A) Representative images (top panel: bright field; bottom panel: green fluorescence) of the migration of Mia PaCa-2 cells towards nerves treated with different concentrations of NGF neutralizing antibody. Arrows indicate the cancer cells that migrated towards the neurites. B) Quantification of the effect on the migration of cancer cells using relative invasion index. *: p ≤ 0.01; ** ≤ 0.001; *** ≤ 0.0001 (compared to no antibody control).
A) Representative images (top panel: bright field; bottom panel: green fluorescence) of the migration of Mia PaCa-2 cells towards nerves treated with siRNA oligonucleotides targeting the indicated genes. Arrows indicate the cancer cells that migrated towards the neurites. B) Quantification of the effect on the migration of cancer cells using relative invasion index. SF: siLentFect (transfection reagent), NT: Non-targeting siRNA control. ** ≤ 0.001; *** ≤ 0.0001 (compared to Non-targeting siRNA control).
A) Representative images (top panel: bright field; bottom panel: green fluorescence) of the migration of Mia PaCa-2 cells towards nerves treated with different concentrations of GW441756. Arrows indicate the cancer cells that migrated towards the neurites. B) Quantification of the effect on the migration of cancer cells using relative invasion index. *≤ 0.01; ** ≤ 0.001; *** ≤ 0.0001 (compared to no drug control).

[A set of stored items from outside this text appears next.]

Lemma length_strncpy_bytes (src : list byte) (n : nat) :
  length (strncpy_bytes src n) = n.
Proof.
  revert src. induction n as [|n IH]; intros src; [reflexivity|].
  cbn [strncpy_bytes]. destruct src as [|c src].
  - apply length_replicate.
  - destruct (Byte.eqb c x00); [apply length_replicate|].
    cbn [length]. rewrite IH. reflexivity.
Qed.

Lemma cstring_replicate_nul (n : nat) (rest : list byte) :
  cstring (replicate n x00 ++ x00 :: rest) = [].
Proof. destruct n; reflexivity. Qed.

Lemma cstring_strncpy_bytes (src : list byte) (n : nat) (rest : list byte) :
  cstring (strncpy_bytes src n ++ x00 :: rest) = take n (cstring src).
Proof.
  revert src. induction n as [|n IH]; intros src; [reflexivity|].
  cbn [strncpy_bytes]. destruct src as [|c src].
  - apply cstring_replicate_nul.
  - cbn [cstring]. destruct (Byte.eqb c x00) eqn:Hc.
    + apply cstring_replicate_nul.
    + cbn [app cstring take]. rewrite Hc, IH. reflexivity.
Qed.

(** The buffer after the copy and the store of the terminator. *)
Lemma copied_buffer (buffer message : list byte) :
  length buffer = buffer_size ->
  <[(buffer_size - 1)%nat := x00]> (strncpy buffer message (buffer_size - 1))
  = strncpy_bytes message (buffer_size - 1) ++ [x00].
Proof.
  intros Hlen. unfold strncpy.
  rewrite insert_app_r_alt by (rewrite length_strncpy_bytes; lia).
  rewrite length_strncpy_bytes, Nat.sub_diag.
  f_equal.
  assert (Hd : length (drop (buffer_size - 1) buffer) = 1%nat).
  { rewrite length_drop, Hlen. reflexivity. }
  destruct (drop (buffer_size - 1) buffer) as [|b [|b' l]]; try discriminate Hd.
  reflexivity.
Qed.

Lemma get_last_error_copies vm handle buffer message :
  length buffer = buffer_size ->
  reaches_message vm handle message ->
  vad_get_last_error vm handle buffer
  = (LastErrorBuffer, strncpy_bytes message (buffer_size - 1) ++ [x00]).
Proof.
  intros Hlen (Hh & Henv & obj & Hobj & Hcls & Hmid & Hcall).
  unfold vad_get_last_error.
  apply Z.eqb_neq in Hh. rewrite Hh, Henv, Hobj, Hcls, Hmid, Hcall. cbn [negb utf_chars].
  rewrite copied_buffer by done. reflexivity.
Qed.

Lemma get_last_error_not_null vm handle buffer :
  (vad_get_last_error vm handle buffer).1 <> NullStr.
Proof.
  unfold vad_get_last_error.
  destruct (handle =? 0); [discriminate|].
  destruct (negb (getEnv vm)); [discriminate|].
  destruct (getHandle vm handle) as [obj|]; [|discriminate].
  destruct (GetObjectClass obj) as [[?|]|]; try discriminate.
  destruct (GetMethodID_getLastError obj) as [[?|]|]; try discriminate.
  destruct (Call_getLastError obj) as [[js|]|]; try discriminate.
  destruct (utf_chars js); discriminate.
Qed.

Lemma get_last_error_cases vm handle buffer :
  (exists s, s ∈ placeholders /\ vad_get_last_error vm handle buffer = (Literal s, buffer)) \/
  vad_get_last_error vm handle buffer = (Literal EmptyString, buffer) \/
  (vad_get_last_error vm handle buffer).1 = LastErrorBuffer.
Proof.
  unfold vad_get_last_error, placeholders.
  destruct (handle =? 0); [left; eexists; split; [|reflexivity]; set_solver|].
  destruct (negb (getEnv vm)); [left; eexists; split; [|reflexivity]; set_solver|].
  destruct (getHandle vm handle) as [obj|];
    [|left; eexists; split; [|reflexivity]; set_solver].
  destruct (GetObjectClass obj) as [[?|]|];
    try (left; eexists; split; [|reflexivity]; set_solver).
  destruct (GetMethodID_getLastError obj) as [[?|]|];
    try (left; eexists; split; [|reflexivity]; set_solver).
  destruct (Call_getLastError obj) as [[js|]|];
    try (left; eexists; split; [|reflexivity]; set_solver).
  - right; right. destruct (utf_chars js); reflexivity.
  - right; left. reflexivity.
Qed.

End LastError.

(** A session whose message is 1024 bytes long: the string returned has
    1023 of them. *)
Lemma long_message_is_cut : ~ Jni.returns_stored_message.
Proof.
  intros H.
  specialize (H (Jni.vm_with (fun _ => Some (Jni.session_with (Some Jni.long_message))))
                1 Jni.initial_buffer Jni.long_message).
  assert (Hlen : length Jni.initial_buffer = Jni.buffer_size) by reflexivity.
  assert (Hr : Jni.reaches_message
                 (Jni.vm_with (fun _ => Some (Jni.session_with (Some Jni.long_message))))
                 1 Jni.long_message).
  { split; [lia|]. split; [reflexivity|]. eexists. repeat split. }
  specialize (H Hlen Hr).
  rewrite (get_last_error_copies _ _ _ _ Hlen Hr) in H. cbn [fst snd read_str] in H.
  rewrite cstring_strncpy_bytes in H.
  injection H as H. apply (f_equal length) in H.
  vm_compute in H. discriminate H.
Qed.

(** C4, amended.  For every handle, [vad_get_last_error] returns a pointer
    that is not null.  The stub build answers its fixed message.  The JNI
    build answers "Invalid handle" for the null handle, "JNI error" when
    the host runtime cannot be reached, "Handle not found" when the
    registry has no session for the handle, "Failed to get handle class"
    when the class of the session object cannot be obtained, "Method not
    found" when [getLastError] cannot be looked up, "Exception getting
    error" when [getLastError] throws, and the empty string when the
    session has no message, leaving [g_lastErrorBuffer] as it was in all
    these cases.  When the session has a message it answers
    [g_lastErrorBuffer], which then reads as the empty string if the VM
    cannot provide the characters of the message, and as the message cut
    to its first 1023 bytes otherwise. *)
Theorem get_last_error_never_null (vm : Jni.VM) (handle : Z) (buffer : list byte) :
  length buffer = Jni.buffer_size ->
  (Jni.vad_get_last_error vm handle buffer).1 <> NullStr /\
  Stub.vad_get_last_error handle = Literal Stub.stub_error /\
  (handle = 0 ->
   Jni.vad_get_last_error vm handle buffer = (Literal "Invalid handle", buffer)) /\
  (handle <> 0 -> Jni.getEnv vm = false ->
   Jni.vad_get_last_error vm handle buffer = (Literal "JNI error", buffer)) /\
  (handle <> 0 -> Jni.getEnv vm = true -> Jni.getHandle vm handle = None ->
   Jni.vad_get_last_error vm handle buffer = (Literal "Handle not found", buffer)) /\
  (forall handleObj, Jni.reaches_session vm handle handleObj ->
     (Jni.fails (Jni.GetObjectClass handleObj) ->
      Jni.vad_get_last_error vm handle buffer
      = (Literal "Failed to get handle class", buffer)) /\
     (Jni.GetObjectClass handleObj = Jni.Returned (Some tt) ->
      Jni.fails (Jni.GetMethodID_getLastError handleObj) ->
      Jni.vad_get_last_error vm handle buffer = (Literal "Method not found", buffer)) /\
     (Jni.GetObjectClass handleObj = Jni.Returned (Some tt) ->
      Jni.GetMethodID_getLastError handleObj = Jni.Returned (Some tt) ->
      Jni.Call_getLastError handleObj = Jni.Threw ->
      Jni.vad_get_last_error vm handle buffer
      = (Literal "Exception getting error", buffer)) /\
     (Jni.GetObjectClass handleObj = Jni.Returned (Some tt) ->
      Jni.GetMethodID_getLastError handleObj = Jni.Returned (Some tt) ->
      forall errorStr,
        Jni.Call_getLastError handleObj = Jni.Returned (Some errorStr) ->
        Jni.utf_chars errorStr = None ->
        Jni.vad_get_last_error vm handle buffer
        = (LastErrorBuffer, <[0%nat := x00]> buffer) /\
        read_str LastErrorBuffer (<[0%nat := x00]> buffer) = Some [])) /\
  (Jni.reaches_no_message vm handle ->
   Jni.vad_get_last_error vm handle buffer = (Literal EmptyString, buffer)) /\
  (forall message, Jni.reaches_message vm handle message ->
     (Jni.vad_get_last_error vm handle buffer).1 = LastErrorBuffer /\
     read_str (Jni.vad_get_last_error vm handle buffer).1
              (Jni.vad_get_last_error vm handle buffer).2
     = Some (take (Jni.buffer_size - 1) (cstring message))) /\
  ((exists s, s ∈ Jni.placeholders /\
              Jni.vad_get_last_error vm handle buffer = (Literal s, buffer)) \/
   Jni.vad_get_last_error vm handle buffer = (Literal EmptyString, buffer) \/
   (Jni.vad_get_last_error vm handle buffer).1 = LastErrorBuffer).
Proof.
  intros Hlen.
  split; [apply get_last_error_not_null|].
  split; [reflexivity|].
  split.
  { intros ->. reflexivity. }
  split.
  { intros Hh Henv. unfold Jni.vad_get_last_error.
    apply Z.eqb_neq in Hh. rewrite Hh, Henv. reflexivity. }
  split.
  { intros Hh Henv Hobj. unfold Jni.vad_get_last_error.
    apply Z.eqb_neq in Hh. rewrite Hh, Henv, Hobj. reflexivity. }
  split.
  { intros obj (Hh & Henv & Hobj). apply Z.eqb_neq in Hh.
    unfold Jni.vad_get_last_error. rewrite Hh, Henv, Hobj. cbn [negb].
    split; [|split; [|split]].
    - intros Hf. destruct (Jni.GetObjectClass obj) as [[?|]|]; [destruct Hf | done | done].
    - intros -> Hf.
      destruct (Jni.GetMethodID_getLastError obj) as [[?|]|]; [destruct Hf | done | done].
    - intros -> -> ->. reflexivity.
    - intros -> -> js -> ->. split; [reflexivity|].
      cbn [read_str]. destruct buffer as [|c buffer]; [discriminate Hlen | reflexivity]. }
  split.
  { intros (Hh & Henv & obj & Hobj & Hcls & Hmid & Hcall).
    unfold Jni.vad_get_last_error.
    apply Z.eqb_neq in Hh. rewrite Hh, Henv, Hobj, Hcls, Hmid, Hcall. reflexivity. }
  split.
  { intros message Hr. rewrite (get_last_error_copies _ _ _ _ Hlen Hr).
    cbn [fst snd read_str]. rewrite cstring_strncpy_bytes. done. }
  apply get_last_error_cases.
Qed.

Reciprocal signaling between the pancreatic cancer cells and nerves may stimulate the growth of nerves
Since inhibition of the NGF-TRKA signaling pathway results in a decrease in the migration of the pancreatic cancer cells towards the neurites, we performed a reciprocal experiment to determine whether inhibition of NGF signaling would reduce the induction of neurites from PC-12 cells. PC-12 cells treated with conditioned media (CM) collected from Mia PaCa2 and BxPC-3 pancreatic cancer cells resulted in neurite induction (Fig 6A). However, addition of a neutralizing NGF antibody or an inhibitor to TRKA, showed a significant reduction of neurites from the PC-12 cells as compared to CM alone and purified NGF protein, which was used as a positive control (Fig 6A and 6B). These results further indicate that targeting the NGF signaling pathway between the pancreatic cancer cells and the surrounding nerves may reduce migration and perineural invasion of pancreatic cancer cells into the nerves.

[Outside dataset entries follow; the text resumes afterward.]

(** A string literal of the program, as a Python [str]. *)
Definition py (s : string) : str := chr <$> String.list_ascii_of_string s.

Inductive exn :=
  | KeyError
  | IndexError
  | AttributeError
  | TypeError
  | ValueError
  | UnicodeEncodeError.

Inductive result (A : Type) :=
  | Ok (a : A)
  | Raise (e : exn).
Arguments Ok {A} a.
Arguments Raise {A} e.

Definition bind {A B} (m : result A) (k : A → result B) : result B :=
  match m with
  | Ok a => k a
  | Raise e => Raise e
  end.

Notation "'do' x <- m ; k" := (bind m (fun x => k))
  (at level 10, x name, m at level 100, k at level 200).

(** A function applied to every element in order; the first exception wins. *)
Fixpoint traverse {A B} (f : A → result B) (l : list A) : result (list B) :=
  match l with
  | [] => Ok []
  | a :: l' => do b <- f a; do bs <- traverse f l'; Ok (b :: bs)
  end.

Inductive value :=
  | NaN
  | Str (s : str)
  | Num (n : nat).

#[global] Instance exn_eq_dec : EqDecision exn.
Proof. solve_decision. Defined.
#[global] Instance value_eq_dec : EqDecision value.
Proof. solve_decision. Defined.
#[global] Instance result_eq_dec {A} `{EqDecision A} : EqDecision (result A).
Proof. solve_decision. Defined.

(** ** Python's [str] methods used by the program *)

Module PyStr.

(** [s.split(sep)] for a one-character separator. *)
Fixpoint split (sep : char) (s : str) : list str :=
  match s with
  | [] => [[]]
  | c :: s' =>
      if decide (c = sep) then [] :: split sep s'
      else match split sep s' with
           | w :: ws => (c :: w) :: ws
           | [] => [[c]]
           end
  end.

(** [sep.join(words)] *)
Fixpoint join (sep : str) (words : list str) : str :=
  match words with
  | [] => []
  | [w] => w
  | w :: ws => w ++ sep ++ join sep ws
  end.

(** [l[0]] *)
Definition item0 {A} (l : list A) : result A :=
  match l with
  | a :: _ => Ok a
  | [] => Raise IndexError
  end.

(** [letter.replace(old, '')] on a one-character string [letter]. *)
Definition replace_by_empty (old letter : char) : str :=
  if decide (letter = old) then [] else [letter].

(** [s.replace(old, '')] for a one-character [old]. *)
Definition remove_char (old : char) (s : str) : str :=
  filter (λ c, c ≠ old) s.

(** [s.lstrip(chars)] *)
Fixpoint lstrip (strip : char → bool) (s : str) : str :=
  match s with
  | c :: s' => if strip c then lstrip strip s' else s
  | [] => []
  end.
(** [for key in d]: the iterator keeps the size the dict had when the loop
    started ([di_used]) and a position in the live table ([di_pos]).  Each
    step first compares the sizes, then takes the next entry with a value
    from the position on, in the table as it is then.  The position only
    grows and a table is no longer than the longer of the one at loop entry
    and the one a resize makes for that size, which bounds the steps;
    [budget] is that bound. *)
Fixpoint for_dict {R} (budget : nat) (l : loc) (di_used : Z) (di_pos : nat)
    (body : string → M (option R)) : M (option R) :=
  λ h, match h !! l with
       | Some (ODict mp) =>
           if bool_decide (di_used ≠ ma_used mp) then (Raise RuntimeError, h)
           else
             match next_key mp di_pos with
             | None => (Ok None, h)
             | Some (i, key) =>
                 match budget with
                 | O => (Raise SystemError, h)
                 | S budget' =>
                     (r ← body key;
                      match r with
                      | Some r => return_ r
                      | None => for_dict budget' l di_used (S i) body
                      end) h
                 end
             end
       | _ => (Raise SystemError, h)
       end.

Definition dict_budget (mp : dict) : nat :=
  length (ma_table mp) + Z.to_nat (new_size (4 * ma_used mp)).

Definition run {A} (m : M A) (h : heap) : result A * heap := m h.

End PyTables.

(** ** generate_ssr.py: the renaming on the interpreter's tables *)

Module generate_ssr_tables.
Import Py dictobject PyTables.

Definition _ReplaceKey (dictionary : value) (old_key new_key : string) : M unit :=
  found ← dict_contains dictionary old_key;
  if found : bool
  then (v ← dict_pop dictionary old_key; dict_setitem dictionary new_key v)
  else mret tt.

A) Treatment with the NGF neutralizing antibody or the TRKA inhibitor (GW441756) reduces the neurite outgrowth induced by conditional medium from pancreatic cancer cells. B) Quantification of neurite outgrowth assay shown in A. Conditioned Media (CM) collected from MiaPaCa2 or BxPC3 cells were treated with a neutralizing NGF antibody and a TRKA inhibitor and neurite (yellow arrows) extension from the PC-12 cells was visualized under a bright field microscope. Recombinant NGF protein was used as a positive control. *≤ 0.01; ** ≤ 0.001; *** ≤ 0.0001 (compared to Conditioned Media).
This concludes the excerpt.